County fair. Putting it out there, getting it done.

by Jon Katz

  August 18, 2008 – So I entered eight of my photos in the Washington County Fair in Greenwich, N.Y., and it opens tonight and I don’t know if I won anything or not. The judging was yesterday. I got a sobering when I dropped the photos off and one of the judges offered an amazing critique on my composition. Then I saw a bunch of other photographers – farm wives and kids, mostly – bring in these amazing photographs taken with simpler, cheaper cameras than mine. Wow, I thought, this is going to be rough.
 Today, I went and helped Keith Mann, my friend, and the dedicated (and cheap) honcho at hospice, set up my Hospice Journal photos in the hospice booth at the county health building on the fairgrounds. Izzy and I will be there tonight and Lenore will come sometimes also. Come see me, Izzy and the Hospice Journal photos and meet Keith Mann and the other hospice volunteers and officials. We all understand that people don’t really want to encounter hospice at a county fair, but we are actually a fun crew.
  I never entered any contest before, and I have never won any ribbons of any kind, really, but I decided it was important to put it out there, to take my work and bring it out into the world and let people who know what they are doing look at it, and to take my chance. This is, I think, practicing what I preach. Sending out my signal. This is part of my life. A big part, part of the reason I came to the farm in the first place. I ought to take my work and show it to the world and take my chances, like anybody else. Scary though. Always hard to put yourself out there in that way, and good for the people who do it. I’ve already learned a lot.

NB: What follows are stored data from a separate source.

Lemma take_prioritized_ok ts s q : sched_inv s → (1 ≤ tt_t ts ≤ 4)%Z → queue_of (tt_t ts) s = Some q →
  (tt_f ts = 18%Z ∧ dl_take_prioritized_sched_item ts s = (None, s)) ∨
  (tt_f ts ≠ 18%Z ∧ dl_take_prioritized_sched_item ts s = (None, s) ∧ Forall (λ e, priority e = None) q) ∨
  ∃ e l1 l2, tt_f ts ≠ 18%Z ∧ q = l1 ++ e :: l2 ∧ is_Some (priority e) ∧
    Forall (before e) l1 ∧ Forall (λ y, before e y ∨ priority y = priority e) l2 ∧
    dl_take_prioritized_sched_item ts s = (Some e, set_queue (tt_t ts) (l1 ++ l2) s).
Proof.
  intros Hs Ht Hq. unfold queue_of, at_ts in Hq. destruct (check _); [|done]. cbn in Hq.
  unfold dl_take_prioritized_sched_item. destruct (Z.eqb_spec (tt_f ts) 18) as [Hf|Hf]; [by left|right].
  rewrite (iv_queues _ Hs). change (Z.of_nat 4) with 4%Z. destruct (Z.ltb_spec (tt_t ts) 1), (Z.ltb_spec 4 (tt_t ts)); try lia.
  cbn [orb]. rewrite Hq.
  assert (∀ (p : DlSchedElem → bool) e q', remove_first p q = Some (e, q') → is_Some (priority e) →
    (∀ y, p y = false → y ∈ q → before e y) → (∀ y, p y = true → priority y = priority e) →
    ∃ e0 l1 l2, tt_f ts ≠ 18%Z ∧ q = l1 ++ e0 :: l2 ∧ is_Some (priority e0) ∧
    Forall (before e0) l1 ∧ Forall (λ y, before e0 y ∨ priority y = priority e0) l2 ∧
    (Some e, set_queue (tt_t ts) q' s) = (Some e0, set_queue (tt_t ts) (l1 ++ l2) s)) as Hfound.
  { intros p e q' Hr Hp Hb Hsame. apply remove_first_Some in Hr as (l1 & l2 & -> & -> & He & Hl1).
    exists e, l1, l2. split_and!; try done.
    - rewrite Forall_forall in *. intros y Hy. apply Hb; [by apply Hl1|set_solver].
    - rewrite Forall_forall. intros y Hy. destruct (p y) eqn:Ey; [right; by apply Hsame|left; apply Hb; [done|set_solver]]. }
  destruct (remove_first is_grant q) as [[e q']|] eqn:E1.
  { right. pose proof (remove_first_Some _ _ _ _ E1) as (? & ? & _ & _ & He & _). destruct e; try done.
    eapply Hfound; [done|by eexists|by intros []; cbn; intros; try done; unfold before; cbn; try lia|by intros []]. }
  apply remove_first_None in E1. rewrite Forall_forall in E1.
  destruct (remove_first is_fragbuf q) as [[e q']|] eqn:E2.
  { right. pose proof (remove_first_Some _ _ _ _ E2) as (? & ? & _ & _ & He & _). destruct e; try done.
    eapply Hfound; [done|by eexists| |by intros []]. intros y Hy Hin. pose proof (E1 y Hin). by destruct y; unfold before; cbn; try lia. }
  apply remove_first_None in E2. rewrite Forall_forall in E2.
  destruct (remove_first is_resource_elem q) as [[e q']|] eqn:E3.
  { right. pose proof (remove_first_Some _ _ _ _ E3) as (? & ? & _ & _ & He & _). destruct e; try done.
    eapply Hfound; [done|by eexists| |by intros []]. intros y Hy Hin. pose proof (E1 y Hin). pose proof (E2 y Hin).
    by destruct y; unfold before; cbn; try lia. }
  apply remove_first_None in E3. rewrite Forall_forall in E3.
  destruct (remove_first is_stealing q) as [[e q']|] eqn:E4.
  { right. pose proof (remove_first_Some _ _ _ _ E4) as (? & ? & _ & _ & He & _). destruct e; try done.
    eapply Hfound; [done|by eexists| |by intros []]. intros y Hy Hin. pose proof (E1 y Hin). pose proof (E2 y Hin).
    pose proof (E3 y Hin). by destruct y; unfold before; cbn; try lia. }
  apply remove_first_None in E4. rewrite Forall_forall in E4. left. split_and!; try done.
  apply Forall_forall. intros y Hin. specialize (E1 y Hin). specialize (E2 y Hin). specialize (E3 y Hin). specialize (E4 y Hin).
  by destruct y.
Qed.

   Like a lot of people who move from cities to the country, I can drift into elitism – when I strolled into the photo booth with my fancy camera I think I doubted that the competition would be too rugged. How many people up here have expensive Canon cameras? They don’t need them to take great photos. When I left, I knew there was a good chance of getting thumped. That’s okay, too, although I am insanely competitive, and like to win. If I get a ribbon I will paste it on my forehead and walk around for days.
  Either way, I’m glad I did it. Part of growing up, I think, knowing who you are.